Modena, 16 giugno 2021 - Il Coronavirus è molto insidioso e non vanno alimentate eccessive preoccupazioni sulla sicurezza dei vaccini, o almeno di alcuni". E’ questa la convinzione di Paolo Frigio Nichelli, professore senior di Unimore, già preside della facoltà di Medicina e chirurgia, studioso noto ed apprezzato. "Confesso di non comprendere il senso delle ultime decisioni prese dal Cts e dal ministro della Salute in merito alla campagna vaccinale".

Paolo Frigio Nichelli, professore senior di Unimore

Motivo?
"La maggior parte degli ’eventi avversi’ segnalati è classificata non grave. Quelli gravi sono pochissimi e consistono per la maggior parte in una sindrome simil-influenzale con sintomatologia intensa, più frequente dopo la seconda dose dei vaccini a mRNA (Pfizer e Moderna) e dopo la pima dose di AstraZeneca".

Ma come la mettiamo con le trombosi venose intracraniche seguite al vaccino AztraZeneca?
"Il tasso di segnalazione di queste trombosi è in linea con quanto osservato a livello europeo, prevalentemente in persone con meno di 60 anni di sesso femminile. Casi riferiti a popolazione giovane dunque".

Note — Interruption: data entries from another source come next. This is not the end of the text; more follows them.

(* ===== verification/Delivery.v ===== *)
(** * Delivery: the gateway against the replicas

    The handlers of GatewayHandler on the network of RpcClient: what a
    forwarded stroke does to the replicas, when it is reported as submitted,
    and what is fetched for a new client (Replay has how it is sent). *)

From Stdlib Require Import ZArith Lia Ascii String.
From stdpp Require Import base list strings option gmap.
From S2P Require Import Prelude Types RaftLog Node Election Replication Handlers Applier.
From S2P Require Import Addrs Strconv Http ReplicaServer RpcClient Hub Tracker GatewayHandler.
Open Scope list_scope.
Open Scope Z_scope.

(** ** Polls of replicas that do not change *)

Section constant.
Context {W : Type} (fetch : string -> W -> option StatusResponse * W).
Context (w : W) (answers : string -> option StatusResponse) (Hfetch : forall addr, fetch addr w = (answers addr, w)).

Lemma find_hinted_constant id addrs :
  find_hinted fetch id addrs w = (fst (find_hinted (static answers) id addrs tt), w).
Proof.
  induction addrs as [|a addrs IH]; simpl; [done|]. rewrite Hfetch.
  destruct (answers a); [case_match|]; done.
Qed.

Lemma poll_loop_constant all addrs :
  poll_loop fetch all addrs w = (fst (poll_loop (static answers) all addrs tt), w).
Proof.
  induction addrs as [|a addrs IH]; simpl; [done|]. rewrite Hfetch. destruct (answers a) as [st|]; [|done].
  case_bool_decide; [done|]. case_bool_decide; [|done]. rewrite find_hinted_constant.
  by destruct (find_hinted (static answers) (st_LeaderID st) all tt) as [[ra|] []].
Qed.

Lemma PollOnce_constant t :
  PollOnce fetch t w =
    (setLeader (default EmptyString (fst (poll_loop (static answers) (t_replicaAddrs t) (t_replicaAddrs t) tt))) t, w).
Proof. unfold PollOnce, poll. by rewrite poll_loop_constant. Qed.
End constant.

(** ** The replicas behind the network *)

Section delivery.
Context {body : Type}.
Context `{JVoteReq : Json body VoteRequest} `{JVoteResp : Json body VoteResponse}
        `{JAppReq : Json body AppendEntriesRequest} `{JAppResp : Json body AppendEntriesResponse}
        `{JStroke : Json body StrokeEvent} `{JStatus : Json body StatusResponse}
        `{JEntries : Json body (list LogEntry)} `{JMap : Json body (list (string * string))}
        `{JMessage : Json body WSMessage}.

Local Abbreviation cluster := (gmap string Node) (only parsing).

(** What a replica answers to a status request. *)
Definition status_of (w : cluster) (addr : string) : option StatusResponse :=
  n ← w !! addr; Decode StatusResponse (body := body) (Encode (Status n)).

Lemma fetchStatus_delivered (w : cluster) addr :
  fetchStatus every_url deliver_to addr w = (status_of w addr, w).
Proof.
  unfold fetchStatus, status_of, deliver_to. simpl. destruct (w !! addr) as [n|] eqn:Hn; [|done].
  unfold ServeHTTP. simpl. by rewrite insert_id.
Qed.

Lemma forward_delivered stroke addr (w : cluster) :
  wire stroke -> addr <> EmptyString ->
  forwardToLeaderAddr every_url deliver_to stroke addr w =
    match w !! addr with
    | None => (Some ForwardToLeader, w)
    | Some n => if bool_decide (n_state n = Leader) then (None, <[addr := fst (HandleStroke n stroke)]> w)
                else (Some LeaderRejected, w)
    end.
Proof.
  intros Hw Hne. unfold forwardToLeaderAddr. rewrite bool_decide_false by done.
  destruct (unmarshal_marshal stroke Hw) as (b & Hb & Hu). rewrite Hb.
  unfold client_Post, deliver_to. simpl. destruct (w !! addr) as [n|] eqn:Hn; [|done].
  unfold ServeHTTP, ServeStroke. simpl. rewrite Hu. unfold HandleStroke.
  destruct (decide (n_state n = Leader)) as [Hs|Hs].
  - rewrite (bool_decide_false (_ <> _)) by tauto. by rewrite (bool_decide_true (_ = _)).
  - rewrite (bool_decide_true (_ <> _)) by done. rewrite (bool_decide_false (_ = Leader)) by done.
    simpl. by rewrite insert_id.
Qed.

Lemma forward_delivered_cases stroke addr (w : cluster) err w' :
  wire stroke -> forwardToLeaderAddr every_url deliver_to stroke addr w = (err, w') ->
  (err = None -> exists n, w !! addr = Some n /\ n_state n = Leader /\
                           w' = <[addr := fst (HandleStroke n stroke)]> w) /\
  (err <> None -> w' = w).
Proof.
  intros Hw. destruct (decide (addr = EmptyString)) as [->|Hne].
  { unfold forwardToLeaderAddr. rewrite bool_decide_true by done. by intros [= <- <-]. }
  rewrite forward_delivered by done. destruct (w !! addr) as [n|] eqn:Hn; [|by intros [= <- <-]].
  case_bool_decide; intros [= <- <-]; [|done]. split; [|done]. intros _. by exists n.
Qed.

(** C25: (a stroke is submitted once) over a network that delivers, a forwarded
    stroke is reported as submitted exactly when one leader appended it, once,
    and nothing else changed; a stroke reported as failed changed nothing; and
    it is never reported as failed while a replica of the tracker's list leads
    whose status survives the wire - also when the gateway knows no leader:
    it then polls and tries again, where the architecture notes say that the
    forward fails fast. *)
Theorem forward_exactly_once stroke t (w w' : cluster) err t' :
  wire stroke -> forwardToLeader every_url deliver_to stroke t w = (err, t', w') ->
  (err = None -> exists addr n, w !! addr = Some n /\ n_state n = Leader /\
                                w' = <[addr := fst (HandleStroke n stroke)]> w) /\
  (err <> None -> w' = w) /\
  (EmptyString ∉ t_replicaAddrs t ->
   (exists addr n, addr ∈ t_replicaAddrs t /\ w !! addr = Some n /\ n_state n = Leader /\ wire (Status n)) ->
   (forall addr n, w !! addr = Some n -> wire (Status n)) -> err = None).
Proof.
  intros Hw. unfold forwardToLeader.
  destruct (forwardToLeaderAddr _ _ stroke (LeaderAddr t) w) as [[e1|] w1] eqn:H1;
    destruct (forward_delivered_cases _ _ _ _ _ Hw H1) as [Hok Hfail].
  - rewrite (Hfail ltac:(done)). clear Hok Hfail H1.
    rewrite (PollOnce_constant _ w (status_of w) (fetchStatus_delivered w)).
    destruct (forwardToLeaderAddr _ _ stroke _ w) as [e2 w2] eqn:H2.
    destruct (forward_delivered_cases _ _ _ _ _ Hw H2) as [Hok Hfail]. intros [= <- <- <-]. split_and!; [|done|].
    { intros He. destruct (Hok He) as (n & ? & ? & ?). eauto. }
    intros Hne (addr & n & Hin & Hn & Hs & Hws) Hwire. simpl in H2.
    pose proof (poll_loop_static (status_of w) (t_replicaAddrs t) (t_replicaAddrs t)) as Hp.
    destruct (fst (poll_loop _ _ _ _)) as [found|].
    + destruct Hp as [Hf (st & Hst & Hlead)]. assert (found <> EmptyString) by (intros ->; tauto).
      simpl in H2. rewrite forward_delivered in H2 by done. unfold status_of in Hst.
      destruct (w !! found) as [m|] eqn:Hm; [|done]. simpl in Hst.
      rewrite Decode_Encode in Hst by eauto. injection Hst as <-. simpl in Hlead.
      rewrite bool_decide_true in H2 by done. by injection H2.
    + destruct (Hp addr Hin). exists (Status n). split; [|done]. unfold status_of. rewrite Hn. simpl.
      by apply Decode_Encode.
  - intros [= <- <- <-]. split_and!; [|done|done]. intros _. destruct (Hok eq_refl) as (n & ? & ? & ?). eauto.
Qed.

(** What [replayHistory] fetches: the stroke messages of the entries that the
    leader it knows has committed, oldest first and without the sentinel. *)
Lemma replayHistory_delivered t (w : cluster) n :
  LeaderAddr t <> EmptyString -> w !! LeaderAddr t = Some n ->
  Log.indexed (Log.entries (n_log n)) -> 0 <= n_commitIndex n -> wire (GetSyncLog n 1) ->
  replayHistory every_url deliver_to t w = (replay_messages (drop 1 (committed_prefix n)), t, w).
Proof.
  intros Hne Hn Hidx Hc Hw. unfold replayHistory.
  rewrite (bool_decide_false (LeaderAddr t = EmptyString)) by done. rewrite bool_decide_false by done.
  unfold client_Get, deliver_to. simpl. rewrite Hn. unfold ServeHTTP. simpl. unfold HandleSyncLog. simpl.
  change (Atoi _) with (Some 1). simpl.
  rewrite Decode_Encode by done. rewrite insert_id by done.
  rewrite GetSyncLog_committed by done. by rewrite (bool_decide_false (1 < 0)) by lia.
Qed.
End delivery.

(** (frames) the messages of a frame of the write pump are what a client reads
    by splitting it at newlines, as the browser does, in order. *)
Theorem write_frame_roundtrip {body} (print : body -> bytes) (ms : list body) :
  (forall m, newline ∉ print m) -> ms <> [] -> split_on newline (frame print ms) = map print ms.
Proof.
  intros Hp Hne. unfold frame. rewrite split_on_join; [done|by destruct ms|].
  apply list.Forall_forall. intros x (y & -> & _)%list_elem_of_fmap. apply Hp.
Qed.

(** ** Runs and witnesses *)

Module DeliveryRuns.
Import Tagged HandlersWitness.
Open Scope string_scope.

Local Abbreviation cluster := (gmap string Node) (only parsing).

(** Two replicas, the second of which leads, and a gateway that knows no leader yet. *)
Definition pair : cluster := {["replica1:9001" := base; "replica2:9002" := acked_leader]}.
Definition tracker : Tracker := NewTracker ["replica1:9001"; "replica2:9002"].

(** Every request is delivered, but the reply to the first stroke is lost. *)
Definition lossy (r : request value) (s : cluster * bool) : option (response value) * (cluster * bool) :=
  let '(resp, w) := deliver_to r (fst s) in
  if bool_decide (rq_path r = "/stroke") && snd s then (None, (w, false)) else (resp, (w, snd s)).

Lemma forward_exactly_once_witness :
  let '(err, t', w') := forwardToLeader every_url deliver_to s1 tracker pair in
  err = None /\ LeaderAddr t' = "replica2:9002" /\
  exists addr n, pair !! addr = Some n /\ n_state n = Leader /\ w' = <[addr := fst (HandleStroke n s1)]> pair.
Proof.
  pose proof (fun err t' w' H => forward_exactly_once (body := value) s1 tracker pair w' err t' I H) as H.
  destruct (forwardToLeader every_url deliver_to s1 tracker pair) as [[err t'] w'] eqn:Hr.
  destruct (H _ _ _ eq_refl) as [Hok _]. clear H.
  apply (f_equal (fun r => (fst (fst r), LeaderAddr (snd (fst r))))) in Hr. vm_compute in Hr.
  injection Hr as He Ht. subst err. split; [reflexivity|]. split; [symmetry; exact Ht|exact (Hok eq_refl)].
Defined.

Lemma forward_posts_witness :
  let '(err, _, (_, l)) := forwardToLeader every_url (logged_do deliver_to) s1 tracker (pair, []) in
  (length (filter is_post l) <= 2)%nat /\ err = None.
Proof.
  pose proof (fun err t' w' l H => forward_posts (body := value) every_url deliver_to s1 tracker pair err t' w' l H) as H.
  destruct (forwardToLeader every_url (logged_do deliver_to) s1 tracker (pair, [])) as [[err t'] [w' l]] eqn:Hr.
  destruct (H _ _ _ _ eq_refl) as [Hl _]. split; [exact Hl|].
  apply (f_equal (fun r => fst (fst r))) in Hr. vm_compute in Hr. symmetry. exact Hr.
Defined.

(** The two messages of a frame; a message prints as two bytes. *)
Lemma write_frame_roundtrip_witness :
  split_on newline (frame (fun b : bool => ["a"%char; if b then "t"%char else "f"%char]) [true; false]) =
    [["a"; "t"]; ["a"; "f"]]%char.
Proof.
  apply (write_frame_roundtrip (fun b : bool => ["a"%char; if b then "t"%char else "f"%char]) [true; false]).
  - intros [] Hin; apply list_elem_of_In in Hin; simpl in Hin; intuition discriminate.
  - discriminate.
Defined.

(** (a lost reply doubles a stroke) when the leader's reply to a forwarded
    stroke is lost, the retry submits the stroke a second time: the client
    sees one success and the leader's log holds the stroke twice. *)
Theorem forward_can_duplicate :
  let '(err, _, (w', _)) := forwardToLeader every_url lossy s1 (setLeader "replica2:9002" tracker) (pair, true) in
  err = None /\
  option_map (fun n => map le_Stroke (drop (length (Log.entries (n_log acked_leader))) (Log.entries (n_log n))))
    (w' !! "replica2:9002") = Some [s1; s1].
Proof. vm_compute. split; reflexivity. Qed.
End DeliveryRuns.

Ma è davvero importante insistere con la vaccinazione delle persone più giovani?
"I motivi per farlo sono due. Il primo è il fatto che i decessi per Covid riguardano in realtà tutte le classi di età e non sono paragonabili al rischio connesso alla vaccinazione. I decessi per Covid registrati dall’inizio della pandemia nelle persone di età minore a 20 anni sono 24; 83 nelle persone di età inferiore ai 30 anni e 296 in quelle di età inferiore a 40 anni. Per contro i decessi avvenuti dopo una vaccinazione ritenuti correlabili al vaccino sono 4 casi (comprendendo tutte le classi di età)".

Secondo motivo?
"L’importanza di ridurre drasticamente e rapidamente la circolazione virale nella popolazione, per evitare la probabilità di diffondere varianti a maggiore infettività (come la variante Delta nel Regno Unito). Per fare ciò bisogna soprattutto vaccinare la popolazione giovane che, tipicamente, ha la maggiore frequenza di scambi sociali. Lo sostiene anche un articolo recente comparso sulla prestigiosa rivista Science".

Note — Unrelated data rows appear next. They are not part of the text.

(* ===== verification/Replay.v ===== *)
(** * Replay: the history that a new client is sent

    The third goroutine of [HandleWS]: [replayHistory] fetches the committed
    entries (Delivery) and sends their messages one by one, between the steps
    of the two pumps, of the hub and of the other senders of the connection
    (Pumps), in any interleaving. *)

From Stdlib Require Import ZArith Lia.
From stdpp Require Import base list strings option gmap.
From S2P Require Import Prelude Types RaftLog Node Election Replication Handlers Applier.
From S2P Require Import Addrs Strconv Http ReplicaServer RpcClient Hub Pumps Tracker GatewayHandler Delivery.
Open Scope list_scope.

Section replay.
Context {M : Type}.

(** ** Steps *)

(** The connection, what the loop has still to send, and what it has sent. *)
Record Replay : Type := mkReplay {
  ry_session : @Session M;
  ry_todo : list M;
  ry_sent : list M;
}.

Inductive ry_event : Type :=
| RyStep (ev : @sn_event M)   (* the pumps, the hub, [sendError] *)
| RySend.                     (* a pass of [replayHistory]'s loop *)

Definition ry_exec (ev : ry_event) (r : Replay) : option (result Replay) :=
  match ev with
  | RyStep (SnReplay _) => None
  | RyStep ev =>
      match sn_exec ev (ry_session r) with
      | Some (Ok s) => Some (Ok (mkReplay s (ry_todo r) (ry_sent r)))
      | Some (Panicked p) => Some (Panicked p)
      | None => None
      end
  | RySend =>
      match ry_todo r with
      | [] => None
      | m :: _ =>
          let ch := s_send (ry_session r) in
          match replay_step ch (ry_todo r) with
          | Ok (ch', todo) =>
              Some (Ok (mkReplay (with_send ch' (ry_session r)) todo
                          (ry_sent r ++ if bool_decide (length (ch_buf ch) < ch_cap ch)%nat then [m] else [])))
          | Panicked p => Some (Panicked p)
          end
      end
  end.

Fixpoint ry_run (tr : list ry_event) (r : Replay) : option Replay :=
  match tr with
  | [] => Some r
  | ev :: tr => match ry_exec ev r with Some (Ok r') => ry_run tr r' | _ => None end
  end.

(** ** As a run of the connection *)

Definition ry_project (ev : ry_event) (r : Replay) : option (@sn_event M) :=
  match ev with RyStep ev => Some ev | RySend => SnReplay <$> head (ry_todo r) end.

Lemma ry_exec_session ev r r' :
  ry_exec ev r = Some (Ok r') -> exists sev, ry_project ev r = Some sev /\
    sn_exec sev (ry_session r) = Some (Ok (ry_session r')) /\
    exists l, ry_sent r' = ry_sent r ++ l /\ l `sublist_of` taken sev (ry_session r).
Proof.
  destruct ev as [ev|]; simpl.
  - intros He. exists ev. split; [done|].
    assert (match sn_exec ev (ry_session r) with
            | Some (Ok s) => Some (Ok (mkReplay s (ry_todo r) (ry_sent r)))
            | Some (Panicked p) => Some (Panicked p) | None => None end = Some (Ok r')) as He' by (by destruct ev).
    destruct (sn_exec ev _) as [[s|]|]; simplify_eq. split; [done|].
    exists []. split; [by rewrite app_nil_r|apply sublist_nil_l].
  - destruct (ry_todo r) as [|m ms]; [done|]. unfold replay_step. destruct (try_send _ m) as [[ch b]|] eqn:Ht; intros [= <-].
    exists (SnReplay m). split; [done|]. simpl. unfold direct_send. rewrite Ht. split; [done|]. by eexists.
Qed.

Lemma ry_run_session tr : forall r r',
  ry_run tr r = Some r' -> exists str, sn_run str (ry_session r) = Some (ry_session r') /\
    exists l, ry_sent r' = ry_sent r ++ l /\ l `sublist_of` all_taken str (ry_session r).
Proof.
  induction tr as [|ev tr IH]; simpl; intros r r'.
  { intros [= <-]. exists []. split; [done|]. exists []. by rewrite app_nil_r. }
  destruct (ry_exec ev r) as [[r1|]|] eqn:He; try done. intros Hr.
  destruct (ry_exec_session _ _ _ He) as (sev & _ & Hs & l1 & Hl1 & Hsub1).
  destruct (IH _ _ Hr) as (str & Hstr & l2 & Hl2 & Hsub2). exists (sev :: str). simpl. rewrite Hs. split; [done|].
  exists (l1 ++ l2). rewrite Hl2, Hl1, app_assoc. split; [done|]. by apply sublist_app.
Qed.

(** ** How far the loop gets *)

(** No step changes a channel's capacity. *)
Lemma direct_send_cap m (s s' : @Session M) :
  direct_send m s = Ok s' -> ch_cap (s_send s') = ch_cap (s_send s).
Proof. unfold direct_send. destruct (try_send _ _) as [[ch b]|] eqn:Ht; intros [= <-]. by apply (try_send_fields _ _ _ _ Ht). Qed.

Lemma unregister_cap (s s' : @Session M) : unregister s = Ok s' -> ch_cap (s_send s') = ch_cap (s_send s).
Proof.
  unfold unregister, close_chan. destruct (s_registered s); [|by intros [= <-]].
  destruct (ch_closed _); [done|]. by intros [= <-].
Qed.

Lemma sn_exec_cap ev (s s' : @Session M) : sn_exec ev s = Some (Ok s') -> ch_cap (s_send s') = ch_cap (s_send s).
Proof.
  intros He. destruct ev; simpl in He.
  - destruct (s_reader s); try done. destruct reply; simplify_eq; [by eapply direct_send_cap|done].
  - destruct (s_reader s); by simplify_eq.
  - destruct (s_reader s); try done. destruct (unregister s) eqn:Hu; simplify_eq. by apply unregister_cap in Hu.
  - destruct (s_reader s); by simplify_eq.
  - destruct (s_registered s); [|done]. destruct (try_send _ _) as [[ch [|]]|] eqn:Ht; simplify_eq; [|done].
    by apply (try_send_fields _ _ _ _ Ht).
  - destruct (s_slow s); [done|]. destruct (unregister s) eqn:Hu; simplify_eq. by apply unregister_cap in Hu.
  - simplify_eq. by eapply direct_send_cap.
  - destruct (s_writer s); try done. destruct (recv _) as [[[m|] ch]|] eqn:Hrv; simplify_eq.
    + by destruct (recv_inv _ _ _ Hrv).
    + destruct (conn_write ok OutClose s) as [s1 b] eqn:E. by destruct (conn_write_inv _ _ _ _ _ E) as [-> _].
  - destruct (s_writer s); by simplify_eq.
  - destruct (s_writer s) as [| |[|n] parts| |]; try done. destruct (recv _) as [[x ch]|] eqn:Hrv; simplify_eq.
    by destruct (recv_inv _ _ _ Hrv).
  - destruct (s_writer s) as [| |[|n] parts| |]; try done. destruct (conn_write ok _ s) as [s1 b] eqn:E. simplify_eq.
    by destruct (conn_write_inv _ _ _ _ _ E) as [-> _].
  - destruct (s_writer s); try done. destruct (conn_write ok _ s) as [s1 b] eqn:E. simplify_eq.
    by destruct (conn_write_inv _ _ _ _ _ E) as [-> _].
  - destruct (s_writer s); by simplify_eq.
Qed.

Lemma sn_run_cap tr : forall (s s' : @Session M), sn_run tr s = Some s' -> ch_cap (s_send s') = ch_cap (s_send s).
Proof.
  induction tr as [|ev tr IH]; simpl; intros s s'; [by intros [= <-]|].
  destruct (sn_exec ev s) as [[s1|]|] eqn:He; try done. intros Hr. rewrite (IH _ _ Hr). by eapply sn_exec_cap.
Qed.

(** The channel has no room. *)
Definition full (s : @Session M) : Prop := (ch_cap (s_send s) <= length (ch_buf (s_send s)))%nat.

(** A step keeps what is sent and what is left together, unless the loop gives
    up before a full channel. *)
Lemma ry_exec_progress ev r r' :
  ry_exec ev r = Some (Ok r') ->
  ry_sent r' ++ ry_todo r' = ry_sent r ++ ry_todo r \/
  (ev = RySend /\ ry_todo r' = [] /\ ry_sent r' = ry_sent r /\ full (ry_session r)).
Proof.
  destruct ev as [ev|]; simpl.
  - destruct ev; try done; destruct (sn_exec _ _) as [[s|]|]; intros [= <-]; by left.
  - destruct (ry_todo r) as [|m ms]; [done|]. unfold replay_step. destruct (try_send _ m) as [[ch b]|] eqn:Ht; intros [= <-].
    unfold try_send, offer in Ht. destruct (ch_closed _); [done|].
    case_bool_decide as Hroom; simplify_eq; simpl; [left; by rewrite <- app_assoc|right].
    rewrite app_nil_r. unfold full. split_and!; [done|done|done|lia].
Qed.

Lemma ry_run_done tr : forall r r', ry_todo r = [] -> ry_run tr r = Some r' -> ry_todo r' = [] /\ ry_sent r' = ry_sent r.
Proof.
  induction tr as [|ev tr IH]; simpl; intros r r' Hd; [by intros [= <-]|].
  destruct (ry_exec ev r) as [[r1|]|] eqn:He; try done. intros Hr.
  assert (ry_todo r1 = [] /\ ry_sent r1 = ry_sent r) as [H1 <-]; [|by apply IH].
  destruct ev as [ev|]; simpl in He; [|by rewrite Hd in He].
  destruct ev; try done; destruct (sn_exec _ _) as [[s|]|]; by simplify_eq.
Qed.

(** [r] gave up in the trace [tr] from [r0]: the channel was full. *)
Definition gave_up (tr : list ry_event) (r0 r : Replay) : Prop :=
  exists tr1 tr2 r1, tr = tr1 ++ RySend :: tr2 /\ ry_run tr1 r0 = Some r1 /\ full (ry_session r1) /\
    ry_sent r = ry_sent r1 /\ ry_sent r1 ++ ry_todo r1 = ry_sent r0 ++ ry_todo r0.

Lemma ry_run_progress tr : forall r r',
  ry_run tr r = Some r' ->
  ry_sent r' ++ ry_todo r' = ry_sent r ++ ry_todo r \/ (ry_todo r' = [] /\ gave_up tr r r').
Proof.
  induction tr as [|ev tr IH]; simpl; intros r r'; [intros [= <-]; by left|].
  destruct (ry_exec ev r) as [[r1|]|] eqn:He; try done. intros Hr.
  destruct (ry_exec_progress _ _ _ He) as [Hk|(-> & Hd & Hs & Hf)].
  - destruct (IH _ _ Hr) as [Hk'|(Hd & tr1 & tr2 & r2 & -> & H1 & Hf & Hs & Hk')]; [left; congruence|].
    right. split; [done|]. exists (ev :: tr1), tr2, r2. simpl. rewrite He. split_and!; [done..|congruence].
  - destruct (ry_run_done _ _ _ Hd Hr) as [Hd' Hs']. right. split; [done|].
    exists [], tr, r. split_and!; [done|done|done|congruence|done].
Qed.
End replay.

(** ** The property *)

Section committed.
Context {body : Type}.
Context `{JVoteReq : Json body VoteRequest} `{JVoteResp : Json body VoteResponse}
        `{JAppReq : Json body AppendEntriesRequest} `{JAppResp : Json body AppendEntriesResponse}
        `{JStroke : Json body StrokeEvent} `{JStatus : Json body StatusResponse}
        `{JEntries : Json body (list LogEntry)} `{JMap : Json body (list (string * string))}
        `{JMessage : Json body WSMessage}.
Open Scope Z_scope.

(** C38: (what a new client is sent) over a network that delivers, a new client
    is sent the stroke messages of the entries its gateway's leader has
    committed, oldest first and without the sentinel.  With every interleaving
    of the replay, the pumps, the hub and the other senders: what was sent so
    far is the beginning of that list; the loop ends when all was sent, or
    gives up for good before a channel that is full, 256 messages; until then
    each pass succeeds while the hub knows the client; and what was sent is,
    in this order, in the frames written and what is still queued, but for
    what a failed write has lost. *)
Theorem replay_committed t (w : gmap string Node) n tr0 s0 tr r :
  LeaderAddr t <> EmptyString -> w !! LeaderAddr t = Some n ->
  Log.indexed (Log.entries (n_log n)) -> 0 <= n_commitIndex n -> wire (GetSyncLog n 1) ->
  sn_run tr0 HandleWS = Some s0 ->
  let messages := fst (fst (replayHistory every_url deliver_to t w)) in
  let start := mkReplay s0 messages [] in
  ry_run tr start = Some r ->
  messages = replay_messages (drop 1 (committed_prefix n)) /\
  ry_sent r `prefix_of` messages /\
  (ry_todo r = [] -> ry_sent r = messages \/
     exists tr1 tr2 r1, tr = tr1 ++ RySend :: tr2 /\ ry_run tr1 start = Some r1 /\ ry_sent r = ry_sent r1 /\
       (sendCap <= length (ch_buf (s_send (ry_session r1))))%nat) /\
  (ry_todo r <> [] -> s_registered (ry_session r) = true ->
     exists r', ry_exec RySend r = Some (Ok r') /\ (length (ry_todo r') < length (ry_todo r))%nat) /\
  (exists lost, map Some (ry_sent r) `sublist_of`
       texts (s_out (ry_session r)) ++ in_hand (s_writer (ry_session r)) ++ lost ++
       map Some (ch_buf (s_send (ry_session r))) /\
     (running (s_writer (ry_session r)) = true -> lost = [])).
Proof.
  intros Hne Hn Hidx Hc Hw Hr0 messages start Hr.
  assert (messages = replay_messages (drop 1 (committed_prefix n))) as Hm.
  { unfold messages. by rewrite (replayHistory_delivered t w n). }
  destruct (ry_run_session _ _ _ Hr) as (str & Hstr & l & Hl & Hsub). simpl in Hstr, Hl, Hsub. subst l.
  pose proof (sn_run_ok _ _ _ HandleWS_ok Hr0) as Hok0.
  pose proof (ry_run_progress _ _ _ Hr) as Hp. simpl in Hp. split_and!.
  - exact Hm.
  - destruct Hp as [Hk|(_ & tr1 & tr2 & r1 & _ & _ & _ & Hs & Hk)]; simpl in *; rewrite <- Hk; [|rewrite Hs]; by eexists.
  - intros Hd. destruct Hp as [Hk|(_ & tr1 & tr2 & r1 & Htr & H1 & Hf & Hs & _)]; [left; by rewrite <- Hk, Hd, app_nil_r|right].
    exists tr1, tr2, r1. split_and!; [done..|]. destruct (ry_run_session _ _ _ H1) as (str1 & Hstr1 & _).
    unfold full in Hf. rewrite (sn_run_cap _ _ _ Hstr1) in Hf. simpl in Hf. by rewrite (sn_run_cap _ _ _ Hr0) in Hf.
  - intros Hd Hreg. pose proof (so_closed _ (sn_run_ok _ _ _ Hok0 Hstr)) as Hopen. rewrite Hreg in Hopen. simpl.
    destruct (ry_todo r) as [|m ms]; [done|]. unfold replay_step, try_send, offer. rewrite Hopen.
    case_bool_decide; (eexists; split; [done|simpl; lia]).
  - pose proof (ledger_run _ _ _ _ HandleWS_ok HandleWS_ledger Hr0) as Hlg0.
    destruct (ledger_run _ _ _ _ Hok0 Hlg0 Hstr) as [(lost & Hs & Hn') _]. exists lost. split; [|auto].
    rewrite <- Hs. apply (fmap_sublist Some). etrans; [exact Hsub|]. by apply sublist_inserts_l.
Qed.
End committed.

Module ReplayRuns.
Import Tagged HandlersWitness.
Open Scope string_scope.

(** A replica with one committed stroke and one that is not. *)
Definition cluster : gmap string Node := {["replica1:9001" := stale_follower]}.
Definition tracker : Tracker := setLeader "replica1:9001" (NewTracker ["replica1:9001"]).

Definition connected : Replay := mkReplay HandleWS (fst (fst (replayHistory every_url deliver_to tracker cluster))) [].

(** A stroke of the client fails before the replay; the pump is between its
    receive and its drain when the replayed stroke is sent. *)
Definition visit : list (@ry_event value) :=
  [RyStep (SnMessage (Some (WMessage (error_message "failed to submit stroke")))); RyStep (SnRecv true); RySend; RyStep SnLen; RyStep SnDrain;
   RyStep (SnFlush true)].

Lemma replay_committed_witness :
  exists r, ry_run visit connected = Some r /\ ry_sent r = [WMessage (stroke_message s1)] /\
    ry_sent r `prefix_of` replay_messages (drop 1 (committed_prefix stale_follower)) /\
    s_out (ry_session r) = [OutText [Some (WMessage (error_message "failed to submit stroke")); Some (WMessage (stroke_message s1))]].
Proof.
  destruct (ry_run visit connected) as [r|] eqn:Hr; [|by vm_compute in Hr]. exists r.
  assert (ry_sent r = [WMessage (stroke_message s1)] /\
    s_out (ry_session r) = [OutText [Some (WMessage (error_message "failed to submit stroke")); Some (WMessage (stroke_message s1))]]) as [Hs Ho].
  { pose proof Hr as Hv. vm_compute in Hv. injection Hv as <-. split; reflexivity. }
  split; [reflexivity|]. split; [exact Hs|]. split; [|exact Ho].
  destruct (replay_committed (body := value) tracker cluster stale_follower [] HandleWS visit r) as (Hm & Hp & _).
  - discriminate.
  - reflexivity.
  - intros [|[|[|i]]] e; vm_compute; by intros [= <-].
  - vm_compute. discriminate.
  - exact I.
  - reflexivity.
  - exact Hr.
  - rewrite <- Hm. exact Hp.
Defined.
End ReplayRuns.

Non condivide dunque la raccomandazione fatta di vaccinare con vaccino mRNA (Pfizer o Moderna) gli under 60 che hanno fatto AstraZeneca?
"Capisco l’indicazione di preferire i vaccini mRNA nella popolazione più giovane, soprattutto nelle donne. Ma, a fronte della necessità e dell’urgenza di vaccinare anche la popolazione più giovane, e del fatto che non sono mai stati registrati casi di trombosi atipica dopo la seconda dose di Vaxzevria, perché si dovrebbero obbligare tutte le persone di età inferiore a 60 anni a cambiare tipo di vaccino nella seconda somministrazione?".